- November 4th -- 16:30 to 15:00 UTC
- November 13th -- 15:00 to 19:30 UTC
- November 15th -- 15:30 to 18:00 UTC
The root cause of these downtime was insufficient resources: both hardware and human. This is a full post-mortem where we will be look at how npmjs.org works, what went wrong, how we changed the previous architecture of The npm Registry to fix it, as well next steps we are taking to prevent this from happening again.
All of the next steps require additional expenditure from Nodejitsu: both servers and labor. This is why along with this post-mortem we are announcing our crowdfunding campaign: scalenpm.org! Our goal is to raise enough funds so that Nodejitsu can continue to run The npm Registry as a free service for you, the community.

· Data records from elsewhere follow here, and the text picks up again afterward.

(** ** Properties *)

(** C12. A picture reaches its readers: after an upload is accepted, whatever the
    cluster was asked to read, add, replicate and pin since, and whatever the manifest
    cache and the disk cache have been filled with since the service started, a request
    for the file is answered with the uploaded bytes less their metadata - or, where the
    decision asks for a mask, with that mask of those bytes, drawn from the faces found in
    them - and never as an active document. *)
Theorem uploaded_picture_is_served asked sv0 ue r f today cancelled uw uw' s entries m policy :
  let cm := Caches.s_cluster sv0 in
  let lib := ingest_to cm HIn in
  Caches.reached asked sv0 -> Caches.told_apart asked ->
  Upload.HandleUpload (HIn := lib) ue r f today cancelled uw = (uw', Upload.Uploaded [s]) ->
  last (Upload.bundles uw') = Some (entries, m) ->
  Upload.good_sizes (Upload.imageProcessor ue) -> valid_manifest m ->
  exists p raw source contentType cm' res,
    Lifecycle.sent f = Some p /\ Upload.read_upload ue p = Some raw /\
    Upload.source_of (HIn := lib) ue raw source contentType /\
    Cluster.ClusterAddDir entries cm = (cm', Ok res) /\ Upload.s_CID s = Cluster.CID res /\
    forall since sv e srv dr w d, let cid := Upload.s_CID s in
    let st := ClusterStorage.storage_of (Caches.s_cluster sv) in
    steps (Caches.sstep asked) (Caches.set_cluster cm' sv0) since sv ->
    (forall path, is_Some (entries !! path) -> (cid, path) ∈ asked) ->
    (forall name, Delivery.cachedFile srv name = Caches.cachedFile (Caches.s_files sv) name) ->
    Delivery.manifests w = Caches.s_manifests sv ->
    (forall mode, Delivery.override w (VariantOverrides.VariantOverrideKey cid mode) = "") ->
    r_Path dr = "/file/" +:+ cid -> validateCID cid = true ->
    UnpinStore.Has cid (MediaAccess.unpinStore e) = false ->
    MediaAccess.resolveMediaDelivery policy e dr cid = Ok d ->
    MediaAccess.parseDeliveryCrop (MediaAccess.Crop d) = None -> Delivery.is_configured srv "" = false ->
    let stripped := Upload.StripMetadata source in
    let resp := (Delivery.HandleFile (HS := st) policy e srv dr w).2 in
    (Delivery.masked d = false -> served dr resp stripped) /\
    (Delivery.masked d = true ->
     forall width height format src,
       ImageProc.DecodeConfig stripped = Some (width, height, format) -> ImageProc.Decode stripped = Some src ->
     exists faces, ImageProc.Detect (Upload.imageProcessor ue) (ImageProc.toNRGBA src) = Some faces /\
     forall img, (MediaAccess.Mode d, img) ∈
         [(Config.PrivacyBlurVariantKey, ImageProc.whole_blur (Upload.imageProcessor ue) src);
          (Config.PrivacyFaceBlurVariantKey, ImageProc.faces_blur (Upload.imageProcessor ue) src faces)] ->
     exists content, served dr resp content /\
       ImageProc.encode (Upload.imageProcessor ue) img
         (ImageProc.outputFormat (Upload.imageProcessor ue) (ImageProc.normalizeFormat format contentType)) = Ok content).
Proof.
  intros cm lib HSv HT HU HB HG HV. pose proof (Lifecycle.uploaded_of (HIn := lib) ue r f today cancelled uw [s]) as HO.
  rewrite HU in HO. destruct (HO eq_refl) as (p & raw & [en m'] & Hp & Hraw & HI & [= ->] & HB'). clear HO.
  cbn [fst] in HB'. rewrite HB', last_snoc in HB. injection HB as -> ->. cbn [snd].
  pose proof (Upload.ingest_added (HIn := lib) _ _ _ _ _ HI) as HAd. cbn [fst snd] in HAd.
  apply (Upload.ingest_Ok (HIn := lib)) in HI as (source & ct & Hs & HOr & HCn & HMk); [|done]. cbn [fst snd] in *.
  apply add_to_Ok in HAd as (cm' & res & HAd & Hres & HRd).
  exists p, raw, source, ct, cm', res. do 5 (split; [done|]).
  intros since sv e srv dr w d HSt HAsk HCa HMa HOv HPa HVC HHas HR HNf HCf. cbn [Upload.s_CID Upload.responseFromManifest] in *.
  set (cid := m_CID m) in *. set (st := ClusterStorage.storage_of (Caches.s_cluster sv)) in *.
  assert (HSv' : Caches.reached asked (Caches.set_cluster cm' sv0)).
  { replace cm' with (ClusterStorage.do_event cm (ClusterStorage.AddsDir entries)) by (cbn; by rewrite HAd).
    eapply Caches.reached_step; [exact HSv|constructor]. }
  assert (HH : honest asked st cid srv w).
  { apply reached_honest; [by eapply Caches.reached_steps|done..]. }
  assert (HRd' : forall name v, entries !! name = Some v -> ClusterStorage.plain_name name = true ->
      @ClusterTryFetchPath st cid name = Some (mkReader v false)).
  { destruct (Caches.steps_cluster _ _ _ _ HSt) as [evs HEv]. unfold st. rewrite HEv. by apply HRd. }
  set (resp := (Delivery.HandleFile _ _ _ _ _).2).
  destruct HCn as (HBP & _ & _ & _ & _ & _ & m0 & json & HM & HJs & HFin).
  assert (HFe : @Delivery.fetchManifest _ _ st cid = Ok m).
  { rewrite HFin. rewrite HFin in HV. eapply fetchManifest_of; [done..|]. by apply HRd'. }
  assert (HGo : forall path v, answered_from m d path -> path <> "" -> entries !! path = Some v ->
      ClusterStorage.plain_name path = true -> served dr resp v).
  { intros path v Hfrom Hne He Hpl. eapply HandleFile_honest; try done; [by apply HAsk; eexists|by apply HRd']. }
  split.
  - intros Hm. apply (HGo OriginalFilename); [unfold answered_from; by rewrite Hm|done..].
  - intros Hm width height fm src HDc HDe. destruct (HMk width height fm src HDc HDe) as (faces & HDt & HKs).
    exists faces. split; [done|]. intros img Hin. destruct (HKs _ _ Hin) as (a & content & Ha & He & Hext & Henc).
    exists content. split; [|exact Henc].
    assert (HMo : MediaAccess.Mode d ∈ [Config.PrivacyBlurVariantKey; Config.PrivacyFaceBlurVariantKey]).
    { apply elem_of_cons in Hin as [[= -> _]|Hin]; [left|]. apply list_elem_of_singleton in Hin as [= -> _]. right. left. }
    destruct (mask_path _ _ HMo Hext) as (Hne & Hpne & Hpl). apply (HGo (a_BundlePath a)); [|done..].
    unfold answered_from. rewrite Hm. split; [done|]. by exists a.
Qed.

Please take a minute now to donate at https://scalenpm.org!
How does npmjs.org work?
There are two distinct components that make up npmjs.org operated by different people:
- http://registry.npmjs.org: The main CouchApp (Github: isaacs/npmjs.org) that stores both package tarballs and metadata. It is operated by Nodejitsu since we acquired IrisCouch in May. The primary system administrator is Jason Smith, the current CTO at Nodejitsu, cofounder of IrisCouch, and the System Administrator of registry.npmjs.org since 2011.
- http://npmjs.org: The npmjs website that you interact with using a web browser. It is a Node.js program (Github: isaacs/npm-www) maintained and operated by Isaac and running on a Joyent Public Cloud SmartMachine.
Here is a high-level summary of the old architecture:
What went wrong and how was it fixed?
As illustrated above, before November 13th, 2013, npm operated as a single CouchDB server with regular daily backups. We briefly ran a multi-master CouchDB setup after downtime back in August, but after reports that
npm login no longer worked correctly we rolled back to a single CouchDB server. On both November 13th and November 15th CouchDB became unresponsive on requests to the
/registry database while requests to all other databases (e.g.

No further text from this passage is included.